-- Work to complete --
First find the line with "Proof. intros Hs." in the entries below, then set down exactly every line through the line with "unfold image_event. destruct", that line included.

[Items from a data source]
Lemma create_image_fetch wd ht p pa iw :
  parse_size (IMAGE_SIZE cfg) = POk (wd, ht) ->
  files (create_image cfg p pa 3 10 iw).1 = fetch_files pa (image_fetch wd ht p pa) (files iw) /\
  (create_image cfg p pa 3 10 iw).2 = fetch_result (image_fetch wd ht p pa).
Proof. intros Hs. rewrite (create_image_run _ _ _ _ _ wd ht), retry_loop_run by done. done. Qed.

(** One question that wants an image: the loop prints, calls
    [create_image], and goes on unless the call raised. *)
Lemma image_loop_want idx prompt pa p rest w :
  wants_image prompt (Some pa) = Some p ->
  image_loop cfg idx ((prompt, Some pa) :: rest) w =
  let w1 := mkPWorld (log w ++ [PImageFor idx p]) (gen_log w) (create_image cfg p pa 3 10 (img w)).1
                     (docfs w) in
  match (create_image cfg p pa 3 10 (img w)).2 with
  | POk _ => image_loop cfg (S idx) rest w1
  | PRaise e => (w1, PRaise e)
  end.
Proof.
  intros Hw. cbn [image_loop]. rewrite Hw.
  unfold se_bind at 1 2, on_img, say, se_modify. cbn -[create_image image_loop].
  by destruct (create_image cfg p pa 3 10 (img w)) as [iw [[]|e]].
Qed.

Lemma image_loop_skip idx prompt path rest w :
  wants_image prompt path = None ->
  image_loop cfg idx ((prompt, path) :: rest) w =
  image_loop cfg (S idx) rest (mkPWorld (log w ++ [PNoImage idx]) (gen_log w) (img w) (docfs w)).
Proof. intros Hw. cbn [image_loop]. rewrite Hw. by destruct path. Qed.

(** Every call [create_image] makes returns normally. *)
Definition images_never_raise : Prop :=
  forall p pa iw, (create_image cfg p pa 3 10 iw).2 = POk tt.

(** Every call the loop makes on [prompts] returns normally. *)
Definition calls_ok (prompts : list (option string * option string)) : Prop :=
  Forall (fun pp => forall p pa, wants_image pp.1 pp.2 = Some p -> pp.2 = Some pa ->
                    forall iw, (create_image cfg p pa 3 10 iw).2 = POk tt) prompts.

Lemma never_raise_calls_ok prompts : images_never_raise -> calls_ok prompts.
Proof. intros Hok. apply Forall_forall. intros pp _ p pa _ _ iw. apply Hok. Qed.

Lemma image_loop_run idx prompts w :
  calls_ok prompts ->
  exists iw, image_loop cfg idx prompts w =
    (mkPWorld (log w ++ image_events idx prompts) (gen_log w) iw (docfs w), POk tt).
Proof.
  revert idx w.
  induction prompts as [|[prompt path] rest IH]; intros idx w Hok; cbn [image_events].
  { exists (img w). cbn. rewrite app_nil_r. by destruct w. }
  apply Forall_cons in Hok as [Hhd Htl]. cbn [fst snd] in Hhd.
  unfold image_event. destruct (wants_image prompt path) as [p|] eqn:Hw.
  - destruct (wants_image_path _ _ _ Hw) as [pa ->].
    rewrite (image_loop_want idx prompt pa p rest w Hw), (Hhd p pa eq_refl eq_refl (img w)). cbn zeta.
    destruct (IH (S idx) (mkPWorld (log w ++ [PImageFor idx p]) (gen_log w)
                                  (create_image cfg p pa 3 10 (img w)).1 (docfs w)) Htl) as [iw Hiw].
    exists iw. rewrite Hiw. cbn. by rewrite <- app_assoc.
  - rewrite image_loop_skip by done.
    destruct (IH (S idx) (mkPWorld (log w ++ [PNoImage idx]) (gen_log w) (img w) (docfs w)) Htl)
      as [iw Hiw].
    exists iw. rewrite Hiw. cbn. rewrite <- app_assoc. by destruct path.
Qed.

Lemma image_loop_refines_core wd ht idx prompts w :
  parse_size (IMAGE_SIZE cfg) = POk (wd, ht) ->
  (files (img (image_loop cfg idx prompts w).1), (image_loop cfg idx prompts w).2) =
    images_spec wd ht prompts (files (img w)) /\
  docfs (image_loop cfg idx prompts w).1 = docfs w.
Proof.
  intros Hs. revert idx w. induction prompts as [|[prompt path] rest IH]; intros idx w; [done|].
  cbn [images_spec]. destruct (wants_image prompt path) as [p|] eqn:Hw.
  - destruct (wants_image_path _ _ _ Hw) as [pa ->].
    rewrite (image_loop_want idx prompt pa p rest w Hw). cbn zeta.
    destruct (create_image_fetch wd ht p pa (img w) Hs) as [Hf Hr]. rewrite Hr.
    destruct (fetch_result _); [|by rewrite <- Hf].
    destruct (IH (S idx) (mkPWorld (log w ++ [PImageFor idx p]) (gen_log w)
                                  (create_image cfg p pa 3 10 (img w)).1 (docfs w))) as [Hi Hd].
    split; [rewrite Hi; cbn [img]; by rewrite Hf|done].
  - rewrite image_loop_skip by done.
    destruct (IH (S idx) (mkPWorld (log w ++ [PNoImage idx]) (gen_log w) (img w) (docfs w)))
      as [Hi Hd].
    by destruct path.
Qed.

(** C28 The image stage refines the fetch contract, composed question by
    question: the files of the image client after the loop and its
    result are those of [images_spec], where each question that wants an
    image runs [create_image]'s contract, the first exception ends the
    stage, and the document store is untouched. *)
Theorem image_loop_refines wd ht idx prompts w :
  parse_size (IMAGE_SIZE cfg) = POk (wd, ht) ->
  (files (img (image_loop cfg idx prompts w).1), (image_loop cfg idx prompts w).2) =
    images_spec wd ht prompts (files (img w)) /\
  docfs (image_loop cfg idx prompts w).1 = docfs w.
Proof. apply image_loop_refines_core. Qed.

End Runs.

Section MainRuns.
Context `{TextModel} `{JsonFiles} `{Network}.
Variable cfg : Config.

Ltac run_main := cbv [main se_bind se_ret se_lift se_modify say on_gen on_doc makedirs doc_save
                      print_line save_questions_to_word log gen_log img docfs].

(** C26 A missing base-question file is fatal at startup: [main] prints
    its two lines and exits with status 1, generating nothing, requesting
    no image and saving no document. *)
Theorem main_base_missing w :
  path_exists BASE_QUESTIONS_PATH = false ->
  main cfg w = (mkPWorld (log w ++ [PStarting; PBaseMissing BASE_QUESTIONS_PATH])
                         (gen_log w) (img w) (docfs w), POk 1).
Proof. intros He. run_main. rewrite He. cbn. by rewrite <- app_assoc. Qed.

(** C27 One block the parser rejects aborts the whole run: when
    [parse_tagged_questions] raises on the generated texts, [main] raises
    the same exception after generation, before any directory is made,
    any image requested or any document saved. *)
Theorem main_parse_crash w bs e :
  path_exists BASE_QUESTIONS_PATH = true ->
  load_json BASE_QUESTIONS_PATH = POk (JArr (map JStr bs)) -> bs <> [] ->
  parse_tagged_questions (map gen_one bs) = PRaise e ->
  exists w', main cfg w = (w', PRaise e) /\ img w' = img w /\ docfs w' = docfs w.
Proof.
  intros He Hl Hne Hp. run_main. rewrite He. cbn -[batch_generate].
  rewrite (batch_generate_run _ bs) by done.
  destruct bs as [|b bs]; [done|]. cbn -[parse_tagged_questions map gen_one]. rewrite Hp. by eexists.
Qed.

-- Solution to this task --
Proof. intros Hs. rewrite (create_image_run _ _ _ _ _ wd ht), retry_loop_run by done. done. Qed.

(** One question that wants an image: the loop prints, calls
    [create_image], and goes on unless the call raised. *)
Lemma image_loop_want idx prompt pa p rest w :
  wants_image prompt (Some pa) = Some p ->
  image_loop cfg idx ((prompt, Some pa) :: rest) w =
  let w1 := mkPWorld (log w ++ [PImageFor idx p]) (gen_log w) (create_image cfg p pa 3 10 (img w)).1
                     (docfs w) in
  match (create_image cfg p pa 3 10 (img w)).2 with
  | POk _ => image_loop cfg (S idx) rest w1
  | PRaise e => (w1, PRaise e)
  end.
Proof.
  intros Hw. cbn [image_loop]. rewrite Hw.
  unfold se_bind at 1 2, on_img, say, se_modify. cbn -[create_image image_loop].
  by destruct (create_image cfg p pa 3 10 (img w)) as [iw [[]|e]].
Qed.

Lemma image_loop_skip idx prompt path rest w :
  wants_image prompt path = None ->
  image_loop cfg idx ((prompt, path) :: rest) w =
  image_loop cfg (S idx) rest (mkPWorld (log w ++ [PNoImage idx]) (gen_log w) (img w) (docfs w)).
Proof. intros Hw. cbn [image_loop]. rewrite Hw. by destruct path. Qed.

(** Every call [create_image] makes returns normally. *)
Definition images_never_raise : Prop :=
  forall p pa iw, (create_image cfg p pa 3 10 iw).2 = POk tt.

(** Every call the loop makes on [prompts] returns normally. *)
Definition calls_ok (prompts : list (option string * option string)) : Prop :=
  Forall (fun pp => forall p pa, wants_image pp.1 pp.2 = Some p -> pp.2 = Some pa ->
                    forall iw, (create_image cfg p pa 3 10 iw).2 = POk tt) prompts.

Lemma never_raise_calls_ok prompts : images_never_raise -> calls_ok prompts.
Proof. intros Hok. apply Forall_forall. intros pp _ p pa _ _ iw. apply Hok. Qed.

Lemma image_loop_run idx prompts w :
  calls_ok prompts ->
  exists iw, image_loop cfg idx prompts w =
    (mkPWorld (log w ++ image_events idx prompts) (gen_log w) iw (docfs w), POk tt).
Proof.
  revert idx w.
  induction prompts as [|[prompt path] rest IH]; intros idx w Hok; cbn [image_events].
  { exists (img w). cbn. rewrite app_nil_r. by destruct w. }
  apply Forall_cons in Hok as [Hhd Htl]. cbn [fst snd] in Hhd.
  unfold image_event. destruct (wants_image prompt path) as [p|] eqn:Hw.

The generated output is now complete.